Baptista-Bastos –
Diário de Notícias, opinião (ontem)
D. José Policarpo,
cardeal-patriarca de Lisboa, disse, em Fátima, ser contra as manifestações
populares, as quais, assim como as revoluções, nada resolvem. A frase é
inquietante, proferida por quem é: um homem culto, conhecedor da História e dos
movimentos sociais que explicam e justificam as modificações políticas.
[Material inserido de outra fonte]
(* ===== verification/Urls.v ===== *)
(** URLs: what the code uses of Python's [urllib.parse] (version 3.11).

    Contents: [urlsplit] with the attributes of its result, [urlunsplit] and
    [urljoin].  On code points below 256 the check of a host under NFKC
    normalisation always passes, since none of them decomposes to one of the
    characters it looks for. *)
From Stdlib Require Import Ascii.
From S2P Require Import Prelude PyStr IpAddress.
Open Scope Z_scope.

Record SplitResult : Type := mkSplit {
  sr_scheme : string;
  sr_netloc : string;
  sr_path : string;
  sr_query : string;
  sr_fragment : string;
}.

Definition mem_char (c : ascii) (s : string) : bool := existsb (Ascii.eqb c) (chars s).

(** [s.partition(sep)] without the separator, [s.rpartition(sep)[2]]. *)
Definition partition (sep : ascii) (s : string) : string * string :=
  let '(a, b) := split1 sep s in (a, default "" b).

Definition after_last (sep : ascii) (s : string) : string := default "" (last (split sep s)).

Definition is_alpha (c : ascii) : bool :=
  let n := code c in ((65 <=? n) && (n <=? 90) || (97 <=? n) && (n <=? 122))%N.

Definition scheme_char (c : ascii) : bool := is_alpha c || is_digit c || mem_char c "+-.".

(** The scheme of a URL and what follows it, or the default. *)
Definition split_scheme (url dflt : string) : string * string :=
  match split1 ":"%char url with
  | (String c pre, Some rest) =>
      if is_alpha c && forallb scheme_char (chars (String c pre)) then (lower (String c pre), rest) else (dflt, url)
  | _ => (dflt, url)
  end.

Fixpoint span_chars (p : ascii → bool) (l : list ascii) : list ascii * list ascii :=
  match l with
  | [] => ([], [])
  | c :: l' => if p c then let '(a, b) := span_chars p l' in (c :: a, b) else ([], l)
  end.

(** [_splitnetloc]: up to the first of the delimiters. *)
Definition _splitnetloc (url : string) : string * string :=
  let '(a, b) := span_chars (λ c, negb (mem_char c "/?#")) (chars url) in (of_chars a, of_chars b).

Definition is_hex_char (c : ascii) : bool := bool_decide (is_Some (hex_val c)).

(** [re.match(r"\Av[a-fA-F0-9]+\..+\Z", host)]. *)
Definition is_ipvfuture (host : string) : bool :=
  match chars host with
  | c :: l =>
      let '(digits, rest) := span_chars is_hex_char l in
      Ascii.eqb c "v"%char && negb (length digits =? 0)%nat
      && match rest with
         | d :: (_ :: _) as rest => Ascii.eqb d "."%char && forallb (λ c, negb (code c =? 10)%N) rest
         | _ => false
         end
  | [] => false
  end.

Definition invalid_ipv6 {A} : res A := Raise (ValueError "Invalid IPv6 URL").

Definition _check_bracketed_host (hostname : string) : res unit :=
  if startswith hostname "v" then
    if is_ipvfuture hostname then Ok () else Raise (ValueError "IPvFuture address is invalid")
  else match ip_address hostname with
       | None => Raise (ValueError (hostname +:+ " does not appear to be an IPv4 or IPv6 address"))
       | Some (IPv4Address _) => Raise (ValueError "An IPv4 address cannot be in brackets")
       | Some (IPv6Address _ _) => Ok ()
       end.

Definition _check_bracketed_netloc (netloc : string) : res unit :=
  let hostname_and_port := after_last "@"%char netloc in
  match split1 "["%char hostname_and_port with
  | (before_bracket, Some bracketed) =>
      if negb (before_bracket =s? "") then invalid_ipv6
      else
        let '(hostname, port) := partition "]"%char bracketed in
        if negb (port =s? "") && negb (startswith port ":") then invalid_ipv6
        else _check_bracketed_host hostname
  | (_, None) => _check_bracketed_host (partition ":"%char hostname_and_port).1
  end.

Definition c0_or_space (c : ascii) : bool := (code c <=? 32)%N.

Definition unsafe_byte (c : ascii) : bool := let n := code c in ((n =? 9) || (n =? 13) || (n =? 10))%N.

Definition urlsplit (url scheme : string) : res SplitResult :=
  let url := of_chars (List.filter (λ c, negb (unsafe_byte c)) (drop_while c0_or_space (chars url))) in
  let scheme := of_chars (List.filter (λ c, negb (unsafe_byte c)) (chars (strip_by c0_or_space scheme))) in
  let '(scheme, url) := split_scheme url scheme in
  '(netloc, url) ←
    (if startswith url "//" then
       let '(netloc, url) := _splitnetloc (of_chars (drop 2 (chars url))) in
       let opens := mem_char "["%char netloc in
       let closes := mem_char "]"%char netloc in
       if xorb opens closes then invalid_ipv6
       else _ ← (if opens && closes then _check_bracketed_netloc netloc else Ok ()); Ok (netloc, url)
     else Ok ("", url));
  let '(url, fragment) := partition "#"%char url in
  let '(url, query) := partition "?"%char url in
  Ok (mkSplit scheme netloc url query fragment).

(** * Attributes *)

Definition has_userinfo (r : SplitResult) : bool := mem_char "@"%char (sr_netloc r).

(** The host and the port as text, empty when missing. *)
Definition _hostinfo (netloc : string) : string * string :=
  let hostinfo := after_last "@"%char netloc in
  match split1 "["%char hostinfo with
  | (_, Some bracketed) =>
      let '(hostname, rest) := partition "]"%char bracketed in (hostname, (partition ":"%char rest).2)
  | (_, None) => partition ":"%char hostinfo
  end.

(** [lower] of the host, its zone apart; empty when missing. *)
Definition sr_hostname (r : SplitResult) : string :=
  match split1 "%"%char (_hostinfo (sr_netloc r)).1 with
  | (host, None) => lower host
  | (host, Some zone) => lower host +:+ "%" +:+ zone
  end.

Definition sr_port (r : SplitResult) : res (option Z) :=
  let port := (_hostinfo (sr_netloc r)).2 in
  if port =s? "" then Ok None
  else if forallb is_digit (chars port) then
    if (4300 <? length (chars port))%nat then Raise (ValueError "Exceeds the limit (4300 digits) for integer string conversion")
    else let n := digits_value (chars port) in
    if n <=? 65535 then Ok (Some n) else Raise (ValueError "Port out of range 0-65535")
  else Raise (ValueError ("Port could not be cast to integer value as " +:+ port)).

(** * Putting together *)

Definition uses_relative : list string :=
  [""; "ftp"; "http"; "gopher"; "nntp"; "imap"; "wais"; "file"; "https"; "shttp"; "mms"; "prospero"; "rtsp"; "rtspu";
   "sftp"; "svn"; "svn+ssh"; "ws"; "wss"].
Definition uses_netloc : list string :=
  [""; "ftp"; "http"; "gopher"; "nntp"; "telnet"; "imap"; "wais"; "file"; "mms"; "https"; "shttp"; "snews"; "prospero";
   "rtsp"; "rtspu"; "rsync"; "svn"; "svn+ssh"; "sftp"; "nfs"; "git"; "git+ssh"; "ws"; "wss"].
Definition uses_params : list string :=
  [""; "ftp"; "hdl"; "prospero"; "http"; "imap"; "https"; "shttp"; "rtsp"; "rtspu"; "sip"; "sips"; "mms"; "sftp"; "tel"].

Definition urlunsplit (scheme netloc url query fragment : string) : string :=
  let url :=
    if negb (netloc =s? "") || negb (scheme =s? "") && str_in scheme uses_netloc && negb (startswith url "//") then
      "//" +:+ netloc +:+ (if negb (url =s? "") && negb (startswith url "/") then "/" +:+ url else url)
    else url in
  let url := if scheme =s? "" then url else scheme +:+ ":" +:+ url in
  let url := if query =s? "" then url else url +:+ "?" +:+ query in
  if fragment =s? "" then url else url +:+ "#" +:+ fragment.

(** [urlparse]: the parameters of the last segment apart. *)
Definition _splitparams (url : string) : string * string :=
  let segments := split "/"%char url in
  let '(seg, params) := partition ";"%char (default "" (last segments)) in
  (String.concat "/" (removelast segments ++ [seg]), params).

Definition path_params (r : SplitResult) : string * string :=
  if str_in (sr_scheme r) uses_params && mem_char ";"%char (sr_path r) then _splitparams (sr_path r)
  else (sr_path r, "").

Definition urlunparse (scheme netloc url params query fragment : string) : string :=
  urlunsplit scheme netloc (if params =s? "" then url else url +:+ ";" +:+ params) query fragment.

(** Dots of a path: the segments that stay. *)
Definition resolve_segment (resolved : list string) (seg : string) : list string :=
  if seg =s? ".." then removelast resolved else if seg =s? "." then resolved else resolved ++ [seg].

Definition filter_middle (l : list string) : list string :=
  match l with
  | x :: (_ :: _) as rest => x :: List.filter (λ s, negb (s =s? "")) (removelast rest) ++ option_list (last rest)
  | _ => l
  end.

Definition urljoin (base url : string) : res string :=
  if base =s? "" then Ok url
  else if url =s? "" then Ok base
  else
    b ← urlsplit base "";
    u ← urlsplit url (sr_scheme b);
    let scheme := sr_scheme u in
    let '(bpath, bparams) := path_params b in
    let '(path, params) := path_params u in
    if negb (scheme =s? sr_scheme b) || negb (str_in scheme uses_relative) then Ok url
    else if str_in scheme uses_netloc && negb (sr_netloc u =s? "") then
      Ok (urlunparse scheme (sr_netloc u) path params (sr_query u) (sr_fragment u))
    else
      let netloc := if str_in scheme uses_netloc then sr_netloc b else sr_netloc u in
      if (path =s? "") && (params =s? "") then
        Ok (urlunparse scheme netloc bpath bparams (if sr_query u =s? "" then sr_query b else sr_query u)
              (sr_fragment u))
      else
        let base_parts := split "/"%char bpath in
        let base_parts := if default "" (last base_parts) =s? "" then base_parts else removelast base_parts in
        let segments :=
          if startswith path "/" then split "/"%char path else filter_middle (base_parts ++ split "/"%char path) in
        let resolved := foldl resolve_segment [] segments in
        let final := default "" (last segments) in
        let resolved := if (final =s? ".") || (final =s? "..") then resolved ++ [""] else resolved in
        let joined := String.concat "/" resolved in
        Ok (urlunparse scheme netloc (if joined =s? "" then "/" else joined) params (sr_query u) (sr_fragment u)).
Mais:
numa altura em que o País vive uma crispação inédita, onde a fome, a miséria e
a angústia estão generalizadas, as palavras de D. Policarpo não são, somente,
insensatas - colocam o autor no outro lado do coração das coisas.
Diz, ainda, o
solene purpurado: "Até que ponto é que nós construímos uma saúde
democrática, com a rua a dizer como se deve governar?" Não contente com a
afirmação adianta, sem hesitar e sem pejo: "O que está a acontecer é uma
corrosão da harmonia democrática, [sic] da nossa Constituição e do nosso
sistema constitucional."
D. Policarpo deve
saber que a legalidade do voto não legitima acções de dissolução, como as
praticadas, diariamente, por este Governo, contra as populações, contra a
Constituição, contra as normas mais elementares do viver democrático. Deve
também saber que a rua possui o poder de corrigir, com o protesto, a insolência
de quem se julga detentor do direito absoluto. "Vamos cumprir o nosso
rumo, custe o que custar", na expressiva vocação totalitária do
primeiro-ministro, é, isso sim, "uma corrosão da harmonia
democrática." E D. Policarpo, que parece crer em alguns absurdos,
acredita, seriamente, que os portugueses vivem, mesmo, nessa benfazeja e
bendita concórdia? Só assim se justificaria a enormidade das suas declarações.
O pacifismo e a
magnitude das últimas manifestações podem e devem ser interpretados como uma
insubmissão de dissidência, e repúdio pela maneira como somos conduzidos e
governados. No fundo, a rua é o lógico prolongamento de um mal-estar que o
cardeal parece dramaticamente ignorar ou omitir. Ele não gosta da rua, e está
no seu direito. Mas já não é de seu direito condenar aqueles que recusam a
servidão imposta por esta "harmonia democrática", quando ela é
tripudiada por um Governo que exerce o poder nas raias da ilegalidade, como o
asseveram o Tribunal Constitucional e muitos outros constitucionalistas.
Sabe-se que D.
Policarpo sempre foi muito recatado em condenar os desmandos do poder. Ele é
mais das meigas coisas celestinas do que das asperezas terrenas. Assim,
serviu-se, acaso excessivamente, ao longo dos anos, de metáforas mimosas para
não dizer o que dele se esperava: a clareza do verbo e a argumentação qualitativa
do requisitório evangélico. Desta vez, porém, a frase foi desprovida de
adornos. E, com irada exacerbação, deu amparo e continuidade às ideias e aos
processos do poder, vituperando aqueles que, legitimamente, o contestam.
Valha-o Deus!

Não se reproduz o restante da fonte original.